La définition du harcèlement
Le Code pénal définit le harcèlement sexuel comme le fait d’imposer à une personne, de façon répétée, des propos ou comportements à connotation sexuelle ou sexiste. Ces agissements dégradants ou humiliants sont de nature à porter atteinte à la dignité de la personne. Et créent une situation déséquilibrée intimidante ou offensante.
Ce délit est puni d’une peine de deux ans d’emprisonnement et de 30 000 € d’amende.
Le harcèlement moral consiste en des comportements répétés à l’égard d’une personne. Et qui ont pour objet ou pour effet de produire une dégradation de ses conditions de vie. Notamment sur sa santé physique ou mentale. Il est puni d’une peine d’un an d’emprisonnement et de 15 000 € d’amende.
Caractérisation du préjudice
Pour caractériser un préjudice, il faut ainsi démontrer le caractère répété des agissements ou concerté. Et s’il s’agit d’un harcèlement de groupe et apporter la preuve d’une dégradation des conditions de vie de la victime.
Ce dernier élément repose généralement sur la production d’un certificat médical par la victime, attestant de l’atteinte à sa santé physique ou mentale.
Néanmoins, la dégradation des conditions de vie de la victime peut aussi se déduire de la nature même de propos injurieux ou de menaces de mort. Dans une affaire récente de cyber-harcèlement à l’encontre d’une jeune fille, le tribunal correctionnel de Paris a considéré que des menaces de mort, des propos injurieux ou incitant à porter atteinte à l’intégrité physique ou psychique de la victime constituaient nécessairement une dégradation de ses conditions de vie.
Prouver l’existence du harcèlement malgré la volatilité des contenus
Le cyber-harcèlement se manifeste au travers de contenus, écrits, photos ou vidéos, échangés au moyen de messagerie électronique, de réseaux sociaux ou d’espace de jeux en ligne. C’est un acte agressif qui vise de façon répétée une victime fragile qui ne peut se défendre seule. Il peut prendre des formes multiples comme les intimidations ou moqueries en ligne, la propagation de rumeurs, la publication de photos dégradantes ou encore l’usurpation d’identité. Il prend une dimension à part compte tenu de sa portée virale. Cette cyberviolence produit de graves conséquences sur le bien-être et la santé mentale des victimes. Or, il est souvent difficile pour la victime de démontrer l’existence des propos ou des comportements constitutifs d’un cyber-harcèlement.
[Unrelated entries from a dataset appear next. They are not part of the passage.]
Inductive Stage :=
| AtManagerStart
| AtDeviceList
| AtAcquire
| AtGenerateConfiguration
| AtPixelFormat
| AtConfigure
| AtAllocate
| AtCreateRequest
| AtAddBuffer.

(** The stack makes [open_camera(width, height, _)] fail at a stage: every
    earlier stage went through and this one did not. *)
Inductive open_fails (st : Stack) (width height : Z) : Stage -> Prop :=
| fails_manager_start :
    stk_manager_start st <> 0 ->
    open_fails st width height AtManagerStart
| fails_device_list :
    stk_manager_start st = 0 -> stk_cameras st = [] ->
    open_fails st width height AtDeviceList
| fails_acquire c :
    stk_manager_start st = 0 -> head (stk_cameras st) = Some c ->
    stk_acquire st <> 0 ->
    open_fails st width height AtAcquire
| fails_generate c :
    device_acquired st c -> stk_generateConfiguration st = None ->
    open_fails st width height AtGenerateConfiguration
| fails_format c conf vis :
    device_acquired st c -> requested st c width height conf ->
    stk_validate st conf !! 0%nat = Some vis ->
    sc_pixelFormat vis <> YUV420 ->
    open_fails st width height AtPixelFormat
| fails_configure c conf vis :
    device_acquired st c -> requested st c width height conf ->
    stk_validate st conf !! 0%nat = Some vis ->
    sc_pixelFormat vis = YUV420 ->
    stk_configure st (stk_validate st (stk_validate st conf)) <> 0 ->
    open_fails st width height AtConfigure
| fails_allocate c conf2 vis2 :
    configured st c width height conf2 -> conf2 !! 0%nat = Some vis2 ->
    stk_allocate st < 0 ->
    open_fails st width height AtAllocate
| fails_create c conf2 vis2 k :
    configured st c width height conf2 -> conf2 !! 0%nat = Some vis2 ->
    0 <= stk_allocate st ->
    (k < List.length (stk_buffers st))%nat -> pool_built_until st k ->
    stk_createRequest st (Z.of_nat k) = false ->
    open_fails st width height AtCreateRequest
| fails_bind c conf2 vis2 k :
    configured st c width height conf2 -> conf2 !! 0%nat = Some vis2 ->
    0 <= stk_allocate st ->
    (k < List.length (stk_buffers st))%nat -> pool_built_until st k ->
    stk_createRequest st (Z.of_nat k) = true ->
    stk_addBuffer st (Z.of_nat k) < 0 ->
    open_fails st width height AtAddBuffer.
En effet, les preuves sont volatiles et leurs auteurs peuvent les faire disparaître à tout moment.
Sur le plan de la preuve, la simple capture d’écran est insuffisante et ne peut constituer qu’un commencement de preuve par écrit. Il est préférable dans ce cas de faire dresser un procès-verbal de constat par huissier. Mais ce n’est pas toujours évident en pratique et des sites spécialisés voient ainsi le jour sur Internet. Quid de la valeur probatoire de ces pages web archivées dans l’urgence pendant qu’elles sont encore accessibles, pour prouver l’existence d’une image ou d’un message ? Dans une jurisprudence récente (Cour d’appel de Paris, Pôle 5 – chambre 11, 16 avril 2021, n° 18/24048), les juges ont ainsi rappelé que les constats établis au moyen de site internet spécialisé n’ont pas la force probante d’un acte d’huissier et qu’ils n’ont à ce titre que la valeur de renseignements qui peuvent être corroborés par d’autres éléments de preuve. Néanmoins, cela augmente significativement la chance des victimes d’obtenir réparation.